**PROBLEM:**
Give back the line containing "fst (rows df))." along with every line after it, exactly, until the entries end.

(Saved entries)
□ □ □

Lemma loc_set_index r' :
  In r' (df_index (loc_set r k' v df)) <-> r' = r \/ In r' (df_index df).
Proof.
  unfold loc_set, add_column, df_index.
  rewrite (position_mem _ _ _ Hcol), Hcol.
  destruct (mem_string r (map fst (rows df))) eqn:Hmem; simpl.
  - rewrite map_map.
    assert (Hsame : map (fun x => fst (if String.eqb (fst x) r
                                       then (fst x, set_nth n v (snd x))
                                       else x)) (rows df)
                    = map fst (rows df)).
    { apply map_ext. intros [i cs]. simpl. now destruct (String.eqb i r). }
    rewrite Hsame. apply mem_In in Hmem.
    split; [tauto |]. intros [-> | Hin]; assumption.
  - rewrite map_app, in_app_iff. simpl. intuition congruence.
Qed.

End LocSet.

(** *** [df.loc[r] = v] *)

Lemma loc_set_row_gives r v (df : DataFrame Num) :
  exists cells,
    loc_row r (loc_set_row r v df) = Some cells /\ Forall (eq v) cells.
Proof.
  unfold loc_row, loc_set_row, df_index.
  destruct (mem_string r (map fst (rows df))) eqn:Hmem; simpl.
  - rewrite find_row_update, String.eqb_refl.
    apply mem_In in Hmem.
    destruct (find_row r (rows df)) as [cs |] eqn:Hf.
    + exists (map (fun _ => v) cs). split; [reflexivity |].
      apply Forall_map. now apply Forall_forall.
    + apply find_row_none in Hf. contradiction.
  - rewrite find_row_append, String.eqb_refl.
    apply mem_not_In in Hmem. apply find_row_none in Hmem. rewrite Hmem.
    exists (map (fun _ => v) (columns df)). split; [reflexivity |].
    apply Forall_map. now apply Forall_forall.
Qed.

□ □ □

**ANSWER SPACE:**
                    = map fst (rows df)).
    { apply map_ext. intros [i cs]. simpl. now destruct (String.eqb i r). }
    rewrite Hsame. apply mem_In in Hmem.
    split; [tauto |]. intros [-> | Hin]; assumption.
  - rewrite map_app, in_app_iff. simpl. intuition congruence.
Qed.

End LocSet.

(** *** [df.loc[r] = v] *)

Lemma loc_set_row_gives r v (df : DataFrame Num) :
  exists cells,
    loc_row r (loc_set_row r v df) = Some cells /\ Forall (eq v) cells.
Proof.
  unfold loc_row, loc_set_row, df_index.
  destruct (mem_string r (map fst (rows df))) eqn:Hmem; simpl.
  - rewrite find_row_update, String.eqb_refl.
    apply mem_In in Hmem.
    destruct (find_row r (rows df)) as [cs |] eqn:Hf.
    + exists (map (fun _ => v) cs). split; [reflexivity |].
      apply Forall_map. now apply Forall_forall.
    + apply find_row_none in Hf. contradiction.
  - rewrite find_row_append, String.eqb_refl.
    apply mem_not_In in Hmem. apply find_row_none in Hmem. rewrite Hmem.
    exists (map (fun _ => v) (columns df)). split; [reflexivity |].
    apply Forall_map. now apply Forall_forall.
Qed.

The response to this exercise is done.